** PROBLEM TO WORK ON **
Reproduce exactly the lines below from the one containing "(RV_KIND_MULHSU, rgc 6 4 EU_MUL 2 1 0);" through the one containing "(RV_KIND_ZBA, rgc_ov 1", including both, and nothing else.

_____

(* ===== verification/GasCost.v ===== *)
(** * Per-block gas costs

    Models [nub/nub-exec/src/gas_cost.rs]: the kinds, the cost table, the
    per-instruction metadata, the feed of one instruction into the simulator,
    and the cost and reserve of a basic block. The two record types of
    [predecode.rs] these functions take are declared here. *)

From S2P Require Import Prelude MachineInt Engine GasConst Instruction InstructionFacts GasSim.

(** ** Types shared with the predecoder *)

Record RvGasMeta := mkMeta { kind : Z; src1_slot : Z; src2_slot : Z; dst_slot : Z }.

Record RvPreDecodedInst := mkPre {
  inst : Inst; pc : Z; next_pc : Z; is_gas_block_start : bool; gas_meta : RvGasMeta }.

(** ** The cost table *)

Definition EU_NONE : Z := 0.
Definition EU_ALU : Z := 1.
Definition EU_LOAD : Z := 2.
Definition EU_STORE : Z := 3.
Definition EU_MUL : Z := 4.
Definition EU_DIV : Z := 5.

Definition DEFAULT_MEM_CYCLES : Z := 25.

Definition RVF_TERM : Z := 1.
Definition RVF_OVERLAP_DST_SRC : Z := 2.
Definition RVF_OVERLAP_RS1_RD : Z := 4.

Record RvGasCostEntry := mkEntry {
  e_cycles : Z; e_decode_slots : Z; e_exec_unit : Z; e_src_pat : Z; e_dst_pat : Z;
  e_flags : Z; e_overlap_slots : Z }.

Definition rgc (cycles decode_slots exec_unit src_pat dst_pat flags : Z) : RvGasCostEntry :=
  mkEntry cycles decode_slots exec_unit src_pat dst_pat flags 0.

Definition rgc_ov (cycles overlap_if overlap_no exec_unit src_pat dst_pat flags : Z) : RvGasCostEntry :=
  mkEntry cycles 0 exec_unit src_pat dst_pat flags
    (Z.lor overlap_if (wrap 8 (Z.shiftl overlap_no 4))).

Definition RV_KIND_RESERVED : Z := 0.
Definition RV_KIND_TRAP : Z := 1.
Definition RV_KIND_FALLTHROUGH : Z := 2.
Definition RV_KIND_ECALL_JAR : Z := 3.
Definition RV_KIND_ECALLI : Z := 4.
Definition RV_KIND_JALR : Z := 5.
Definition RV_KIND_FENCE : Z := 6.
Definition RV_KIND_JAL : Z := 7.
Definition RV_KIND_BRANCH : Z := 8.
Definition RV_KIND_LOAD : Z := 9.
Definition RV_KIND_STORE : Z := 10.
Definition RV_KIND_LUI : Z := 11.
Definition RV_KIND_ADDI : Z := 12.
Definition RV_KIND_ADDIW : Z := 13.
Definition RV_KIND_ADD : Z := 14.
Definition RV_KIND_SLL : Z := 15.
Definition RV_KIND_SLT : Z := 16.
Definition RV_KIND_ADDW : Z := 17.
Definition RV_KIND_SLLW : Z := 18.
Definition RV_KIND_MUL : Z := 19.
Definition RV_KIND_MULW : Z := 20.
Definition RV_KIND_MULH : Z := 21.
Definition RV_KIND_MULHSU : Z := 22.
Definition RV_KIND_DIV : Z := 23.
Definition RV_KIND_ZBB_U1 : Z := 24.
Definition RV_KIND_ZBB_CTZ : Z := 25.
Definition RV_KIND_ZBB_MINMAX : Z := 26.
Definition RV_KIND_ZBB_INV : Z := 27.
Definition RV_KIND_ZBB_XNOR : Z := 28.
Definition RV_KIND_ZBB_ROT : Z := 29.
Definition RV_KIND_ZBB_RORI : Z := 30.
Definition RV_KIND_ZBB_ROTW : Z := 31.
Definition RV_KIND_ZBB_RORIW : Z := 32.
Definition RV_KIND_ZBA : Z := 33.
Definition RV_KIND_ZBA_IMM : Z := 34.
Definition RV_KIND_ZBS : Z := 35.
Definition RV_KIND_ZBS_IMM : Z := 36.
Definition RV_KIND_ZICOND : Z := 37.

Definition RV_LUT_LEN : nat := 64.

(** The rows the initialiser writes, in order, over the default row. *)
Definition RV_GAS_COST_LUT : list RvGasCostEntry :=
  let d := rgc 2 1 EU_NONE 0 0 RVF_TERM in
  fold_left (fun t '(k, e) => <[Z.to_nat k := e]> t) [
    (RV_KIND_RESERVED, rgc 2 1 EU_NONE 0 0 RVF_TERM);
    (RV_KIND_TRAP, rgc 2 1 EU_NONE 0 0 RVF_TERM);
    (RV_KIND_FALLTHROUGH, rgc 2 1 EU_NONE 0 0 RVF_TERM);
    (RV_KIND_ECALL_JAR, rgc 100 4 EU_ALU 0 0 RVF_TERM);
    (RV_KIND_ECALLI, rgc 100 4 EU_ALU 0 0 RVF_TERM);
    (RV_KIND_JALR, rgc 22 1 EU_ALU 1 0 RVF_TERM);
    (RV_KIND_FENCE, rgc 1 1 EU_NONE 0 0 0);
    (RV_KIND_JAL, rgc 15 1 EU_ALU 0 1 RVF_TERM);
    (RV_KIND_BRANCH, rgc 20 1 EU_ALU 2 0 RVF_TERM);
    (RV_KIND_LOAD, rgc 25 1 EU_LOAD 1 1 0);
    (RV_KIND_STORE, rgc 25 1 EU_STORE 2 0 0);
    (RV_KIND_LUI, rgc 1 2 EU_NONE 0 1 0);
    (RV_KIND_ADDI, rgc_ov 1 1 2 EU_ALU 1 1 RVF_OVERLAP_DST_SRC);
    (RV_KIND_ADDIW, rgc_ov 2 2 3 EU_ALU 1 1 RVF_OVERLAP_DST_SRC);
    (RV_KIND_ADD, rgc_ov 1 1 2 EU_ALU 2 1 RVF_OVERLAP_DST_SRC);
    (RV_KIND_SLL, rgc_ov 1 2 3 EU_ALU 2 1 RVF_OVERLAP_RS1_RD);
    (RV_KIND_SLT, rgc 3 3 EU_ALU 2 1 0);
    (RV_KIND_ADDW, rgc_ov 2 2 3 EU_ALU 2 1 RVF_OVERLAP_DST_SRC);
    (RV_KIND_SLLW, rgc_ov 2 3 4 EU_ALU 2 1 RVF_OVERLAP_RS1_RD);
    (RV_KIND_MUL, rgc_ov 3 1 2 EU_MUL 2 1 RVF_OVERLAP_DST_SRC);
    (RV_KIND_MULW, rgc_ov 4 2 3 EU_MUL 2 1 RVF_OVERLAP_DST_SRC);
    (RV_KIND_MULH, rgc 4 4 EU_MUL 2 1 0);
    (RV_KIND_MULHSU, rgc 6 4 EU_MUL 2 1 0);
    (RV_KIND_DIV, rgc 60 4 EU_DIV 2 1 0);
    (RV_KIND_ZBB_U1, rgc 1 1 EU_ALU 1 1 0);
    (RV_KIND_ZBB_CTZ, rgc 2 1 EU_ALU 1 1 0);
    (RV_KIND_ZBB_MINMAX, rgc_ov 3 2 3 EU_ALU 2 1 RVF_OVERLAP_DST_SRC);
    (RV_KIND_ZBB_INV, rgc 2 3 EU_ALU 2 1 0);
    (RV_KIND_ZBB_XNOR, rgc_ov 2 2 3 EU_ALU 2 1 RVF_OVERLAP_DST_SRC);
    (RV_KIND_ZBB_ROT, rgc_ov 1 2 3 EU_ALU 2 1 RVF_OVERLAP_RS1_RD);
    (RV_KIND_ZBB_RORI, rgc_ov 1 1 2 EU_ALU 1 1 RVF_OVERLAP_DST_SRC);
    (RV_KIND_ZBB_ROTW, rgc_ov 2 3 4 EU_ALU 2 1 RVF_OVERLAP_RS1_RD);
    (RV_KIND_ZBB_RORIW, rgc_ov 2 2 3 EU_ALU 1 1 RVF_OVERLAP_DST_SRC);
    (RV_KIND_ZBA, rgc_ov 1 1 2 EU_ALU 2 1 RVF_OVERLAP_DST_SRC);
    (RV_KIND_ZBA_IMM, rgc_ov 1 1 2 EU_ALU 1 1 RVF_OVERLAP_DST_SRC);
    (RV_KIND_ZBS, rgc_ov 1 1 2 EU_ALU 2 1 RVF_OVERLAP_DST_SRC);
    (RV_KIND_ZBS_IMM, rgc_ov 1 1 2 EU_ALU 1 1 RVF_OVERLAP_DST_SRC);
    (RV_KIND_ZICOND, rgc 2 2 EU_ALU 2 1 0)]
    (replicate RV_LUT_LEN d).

_____

** SOLUTION TO THE PROBLEM **
    (RV_KIND_MULHSU, rgc 6 4 EU_MUL 2 1 0);
    (RV_KIND_DIV, rgc 60 4 EU_DIV 2 1 0);
    (RV_KIND_ZBB_U1, rgc 1 1 EU_ALU 1 1 0);
    (RV_KIND_ZBB_CTZ, rgc 2 1 EU_ALU 1 1 0);
    (RV_KIND_ZBB_MINMAX, rgc_ov 3 2 3 EU_ALU 2 1 RVF_OVERLAP_DST_SRC);
    (RV_KIND_ZBB_INV, rgc 2 3 EU_ALU 2 1 0);
    (RV_KIND_ZBB_XNOR, rgc_ov 2 2 3 EU_ALU 2 1 RVF_OVERLAP_DST_SRC);
    (RV_KIND_ZBB_ROT, rgc_ov 1 2 3 EU_ALU 2 1 RVF_OVERLAP_RS1_RD);
    (RV_KIND_ZBB_RORI, rgc_ov 1 1 2 EU_ALU 1 1 RVF_OVERLAP_DST_SRC);
    (RV_KIND_ZBB_ROTW, rgc_ov 2 3 4 EU_ALU 2 1 RVF_OVERLAP_RS1_RD);
    (RV_KIND_ZBB_RORIW, rgc_ov 2 2 3 EU_ALU 1 1 RVF_OVERLAP_DST_SRC);
    (RV_KIND_ZBA, rgc_ov 1 1 2 EU_ALU 2 1 RVF_OVERLAP_DST_SRC);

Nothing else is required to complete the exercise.